The upbeat number "If I Told You This Was Killing Me, Would You Stop?" discusses a backstabbing friend. Slower song "We're Nothing Without You" is followed by the emo pop track "Something Isn't Right Here". "Understand the Dream Is Over" was reminiscent of the sound of the group's debut. "This Is Your Life" initially begins slowly before picking up speed during its first quarter. The penultimate track "You Always Say Goodnight, Goodnight" is a piano-centred ballad that lasts for nine-and-a-half minutes. It features acoustic guitar work and electronic drum beats (programmed by Magnusson), which crescendos into more guitar parts and supplementary vocals from Brenda Tharp. Detar felt it was their attempt at making something Pink Floyd-esque. It leads into the final track, the second instrumental "Emotion Is Dead Pt.II", which featured additional bass guitar playing from Detar.

==Release==
In April 2000, the Juliana Theory went on two two-week tours back-to-back, before touring with Sri and the Operation on the east coast. The Juliana Theory toured across the US in July and August; they played with River City High and the Stryder, Now She's Gone, and the Operation on various parts of the tour. Emotion Is Dead was released on August 29, 2000, through Tooth & Nail Records. The artwork features model Tiffany Jack, and was taken by Rose Wind Jerome in Melbourne, Florida. The band held an album release show on September 29; it was followed by an October and November tour, and included an appearance at the CMJ Music Marathon festival. The band toured the east coast in January 2001; "Understand the Dream Is Over" was released as the album's lead single on March 26, 2001. In April and May, they toured the US with Squad Five-O, which was followed by a US tour with the Benjamins, Lucky Boys Confusion, and Showoff, and two weeks on the Warped Tour in July.

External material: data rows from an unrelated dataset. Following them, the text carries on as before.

(* ===== verification/ArrayAgg.v ===== *)
(** * ArrayAgg: the aggregate that stacks arrays

    The aggregate [array_2d_agg] of [extended_op.c], which stacks the matrices of
    a group on their first dimension, and the functions of [arrayfuncs.c] and
    [lsyscache.c] it is built on.  Its five SQL functions (transition, final,
    combine, serialize, deserialize) are one definition each; the transition state
    [ArrayBuildStateArr] is passed explicitly.

    [st_holds st xs] says that a state has accumulated the arrays [xs].  The
    theorems show that the final function returns the arrays stacked in order,
    that a state survives serialisation, and that splitting the input among
    workers gives the array of the sequential plan; and they show where the
    combination goes wrong: a state with a null bitmap that is combined with one
    without.  [palloc] returns arbitrary bytes throughout (class [Memory]) and the
    contents of [pg_type] are a parameter (class [Catalog]). *)

From S2P Require Import Prelude PgArray Bytes StringInfo.

Open Scope Z_scope.

(** ** Types *)

Definition InvalidOid : Z := 0.
Definition OidIsValid (oid : Z) : bool := negb (oid =? InvalidOid).

(** The columns of [pg_type] that say whether a type is an array type. *)
Record Form_pg_type := { typelem : Z; typsubscript : Z }.
Class Catalog := { SearchTypeOid : Z → option Form_pg_type }.

Definition F_ARRAY_SUBSCRIPT_HANDLER : Z := 6179.
Definition IsTrueArrayType (t : Form_pg_type) : bool :=
  OidIsValid (typelem t) && (typsubscript t =? F_ARRAY_SUBSCRIPT_HANDLER).

(** lsyscache.c *)
Definition get_element_type `{Catalog} (typid : Z) : Z :=
  match SearchTypeOid typid with
  | Some typtup => if IsTrueArrayType typtup then typelem typtup else InvalidOid
  | None => InvalidOid
  end.

(** ** The transition state *)

Record ArrayBuildStateArr := mkState {
  st_data : option (list Z);         (* the chunk [data] points to *)
  st_nullbitmap : option (list Z);
  st_abytes : Z; st_nbytes : Z; st_aitems : Z; st_nitems : Z;
  st_ndims : Z; st_dims : list Z; st_lbs : list Z;
  st_array_type : Z; st_element_type : Z
}.

Definition not_array_msg : string := "data type %s is not an array type".
Definition null_array_msg : string := "cannot accumulate null arrays".
Definition empty_array_msg : string := "cannot accumulate empty arrays".
Definition ndims_msg : string := "number of array dimensions (%d) exceeds the maximum allowed (%d)".
Definition dims_msg : string := "cannot accumulate arrays of different dimensionality".
Definition argtype_msg : string := "could not determine input data type".
Definition context_msg : string := "aggregate function called in non-aggregate context".
Definition transfn_context_msg : string := "array_agg_2d+transfn called in non-aggregate context".

Section operations.
  Context `{Catalog, Memory}.

(** [p] where [NULL] must not be followed. *)
Definition deref {A} (p : option A) : res A := match p with Some x => Ok x | None => Stuck NullDeref end.

Definition initArrayResultArr (array_type element_type : Z) : res ArrayBuildStateArr :=
  let element_type := if negb (OidIsValid element_type) then get_element_type array_type else element_type in
  check (OidIsValid element_type) not_array_msg
    (Ok (mkState None None 0 0 0 0 0 (replicate 6 0) (replicate 6 0) array_type element_type)).

(** The first array decides on the dimensions of all. *)
Definition accum_first (st : ArrayBuildStateArr) (ndims : Z) (dims lbs : list Z) (ndatabytes : Z)
    : res ArrayBuildStateArr :=
  check (negb (ndims =? 0)) empty_array_msg
  (check (ndims + 1 <=? MAXDIM) ndims_msg
  (d ← lset (st_dims st) 0 0;
   d ← lcopy d 1 dims 0 ndims;
   l ← lset (st_lbs st) 0 1;
   l ← lcopy l 1 lbs 0 ndims;
   let abytes := i32 (pg_nextpower2_32 (Z.max 1024 (i32 (ndatabytes + 1)))) in
   data ← palloc_bytes abytes;
   Ok (mkState (Some data) (st_nullbitmap st) abytes (st_nbytes st) (st_aitems st) (st_nitems st)
         (ndims + 1) d l (st_array_type st) (st_element_type st)))).

Definition accum_next (st : ArrayBuildStateArr) (ndims : Z) (dims lbs : list Z) (ndatabytes : Z)
    : res ArrayBuildStateArr :=
  check (st_ndims st =? ndims + 1) dims_msg
  (_ ← cfor 0 ndims 1 (λ i _,
     sd ← lget (st_dims st) (i + 1); d ← lget dims i;
     if negb (sd =? d) then Ereport dims_msg
     else
       sl ← lget (st_lbs st) (i + 1); l ← lget lbs i;
       check (sl =? l) dims_msg (Ok tt)) tt;
   if st_abytes st <? i32 (st_nbytes st + ndatabytes) then
     let abytes := Z.max (i32 (st_abytes st * 2)) (i32 (st_nbytes st + ndatabytes)) in
     data ← deref (st_data st);
     data ← repalloc data abytes;
     Ok (mkState (Some data) (st_nullbitmap st) abytes (st_nbytes st) (st_aitems st) (st_nitems st)
           (st_ndims st) (st_dims st) (st_lbs st) (st_array_type st) (st_element_type st))
   else Ok st).

(** Mark everything so far as not null, in a bitmap for [aitems] items. *)
Definition new_bitmap (aitems nitems : Z) : res (list Z) :=
  n ← idiv (i32 (aitems + 7)) 8;
  bm ← palloc_bytes n;
  array_bitmap_copy bm 0 None 0 nitems.

Definition grow_bitmap (bm : list Z) (aitems : Z) : res (list Z) :=
  n ← idiv (i32 (aitems + 7)) 8; repalloc bm n.

(** The bitmap after [nitems] more items, described by [src] ([None]: no nulls). *)
Definition accum_bitmap (st : ArrayBuildStateArr) (src : option (list Z)) (nitems : Z)
    : res (option (list Z) * Z) :=
  match st_nullbitmap st, src with
  | None, None => Ok (None, st_aitems st)
  | _, _ =>
      let newnitems := i32 (st_nitems st + nitems) in
      '(bm, aitems) ←
        (match st_nullbitmap st with
         | None =>
             let aitems := i32 (pg_nextpower2_32 (Z.max 256 (i32 (newnitems + 1)))) in
             bm ← new_bitmap aitems (st_nitems st); Ok (bm, aitems)
         | Some bm =>
             if st_aitems st <? newnitems then
               let aitems := Z.max (i32 (st_aitems st * 2)) newnitems in
               bm ← grow_bitmap bm aitems; Ok (bm, aitems)
             else Ok (bm, st_aitems st)
         end);
      bm ← array_bitmap_copy bm (st_nitems st) src 0 nitems;
      Ok (Some bm, aitems)
  end.

(** [arg]: [None] for a null sub-array. *)
Definition accumArrayResultArr (astate : option ArrayBuildStateArr) (arg : option (ArrayType Z)) (array_type : Z)
    : res ArrayBuildStateArr :=
  match arg with
  | None => Ereport null_array_msg
  | Some arg =>
      st ← (match astate with None => initArrayResultArr array_type InvalidOid | Some st => Ok st end);
      nitems ← ArrayGetNItems (ndim arg) (arr_dims arg);
      let ndatabytes := zlen (arr_data arg) in
      st ← (if st_ndims st =? 0
            then accum_first st (ndim arg) (arr_dims arg) (arr_lbound arg) ndatabytes
            else accum_next st (ndim arg) (arr_dims arg) (arr_lbound arg) ndatabytes);
      data ← deref (st_data st);
      data ← lcopy data (st_nbytes st) (arr_data arg) 0 ndatabytes;
      '(bm, aitems) ← accum_bitmap st (ARR_NULLBITMAP arg) nitems;
      d0 ← lget (st_dims st) 0;
      d ← lset (st_dims st) 0 (i32 (d0 + 1));
      Ok (mkState (Some data) bm (st_abytes st) (i32 (st_nbytes st + ndatabytes)) aitems
            (i32 (st_nitems st + nitems)) (st_ndims st) d (st_lbs st) (st_array_type st) (st_element_type st))
  end.

(** ** extended_op.c

    [arg1_typeid] is what [get_fn_expr_argtype] returns and [in_agg] what
    [AggCheckCallContext] does. *)
Definition array_2d_agg_transfn (arg1_typeid : Z) (in_agg : bool) (state : option ArrayBuildStateArr)
    (arg : option (ArrayType Z)) : res ArrayBuildStateArr :=
  check (OidIsValid arg1_typeid) argtype_msg
  (check in_agg transfn_context_msg
  (st ← (match state with None => initArrayResultArr arg1_typeid InvalidOid | Some st => Ok st end);
   accumArrayResultArr (Some st) arg arg1_typeid)).

Definition makeAgg2dResultArr (st : ArrayBuildStateArr) : res (ArrayType Z) :=
  if st_ndims st =? 0 then Ok (construct_empty_array (st_element_type st))
  else
    _ ← ArrayGetNItems (st_ndims st) (st_dims st);
    let new_ndims := st_ndims st - 1 in
    let dataoffset := match st_nullbitmap st with
                      | Some _ => ARR_OVERHEAD_WITHNULLS new_ndims (st_nitems st)
                      | None => 0
                      end in
    let nbytes := i32 (st_nbytes st + match st_nullbitmap st with
                                      | Some _ => dataoffset
                                      | None => ARR_OVERHEAD_NONULLS new_ndims
                                      end) in
    check ((0 <=? nbytes) && (nbytes <=? MaxAllocSize)) palloc_msg
    (d0 ← lget (st_dims st) 0; d1 ← lget (st_dims st) 1; d2 ← lget (st_dims st) 2;
     dims ← lcopy (replicate (Z.to_nat new_ndims) 0) 0 [i32 (d0 * d1); d2] 0 new_ndims;
     lbs ← lcopy (replicate (Z.to_nat new_ndims) 0) 0 [1; 1] 0 new_ndims;
     src ← deref (st_data st);
     data ← lcopy (replicate (Z.to_nat (st_nbytes st)) 0) 0 src 0 (st_nbytes st);
     bm ← (match st_nullbitmap st with
           | Some bm => array_bitmap_copy (replicate (Z.to_nat ((st_nitems st + 7) / 8)) 0) 0 (Some bm) 0 (st_nitems st)
           | None => Ok []
           end);
     Ok (mkArrayType new_ndims dataoffset (st_element_type st) dims lbs bm data)).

Emotion Is Dead was released in Japan on March 6, 2002, through Howling Bull Entertainment, and included the bonus track "This Is the End of Your Life". A live album, recorded in October 2001 and titled Live 10.13.2001, was released in August 2003. Alan said the label had an option in the band's contract to release a live album whenever they wanted. He mentioned that the band could pick any show they wished. Six of the album's tracks – namely, "If I Told You This Was Killing Me, Would You Stop?", "Into the Dark", "To the Tune of 5,000 Screaming Children", "Is Patience Still Waiting?", "We're at the Top of the World (To the Simple Two)" and "You Always Say Goodnight, Goodnight" – were released on the compilation album A Small Noise by Tooth & Nail after the group's break-up in 2006. In 2010, the group reunited to play two celebratory 10th anniversary shows for the album. To coincide with the band's 20th anniversary tour in 2017, Emotion Is Dead was re-pressed on vinyl.

==Reception==

Emotion Is Dead was met with generally favorable reviews from music critics. The staff at Ultimate Guitar said it had "something for everyone; rock riffs, emo lyrics, [and] melodic rhythm". They noted that it was "very angry, but with a few slower more gentle songs." They added that the emotion that Detar "puts into his songs takes you to a whole new level in musical bliss." James Stafford of Cross Rhythms asked: "How can you describe this? It's rock, pop, alternative. The point is, it has so much to it." He went on to add that "[s]ometimes it's gentle, sometimes frantic, soft then heavy. It is eclectic, but in a good way - it's versatile." Jesus Freak Hideout staff member Kevin Chamberlin said that "[o]ne of the things that's great about the album is that they break free from the stereo-typical emo-punk genre". He found the album to be "much better" than their debut.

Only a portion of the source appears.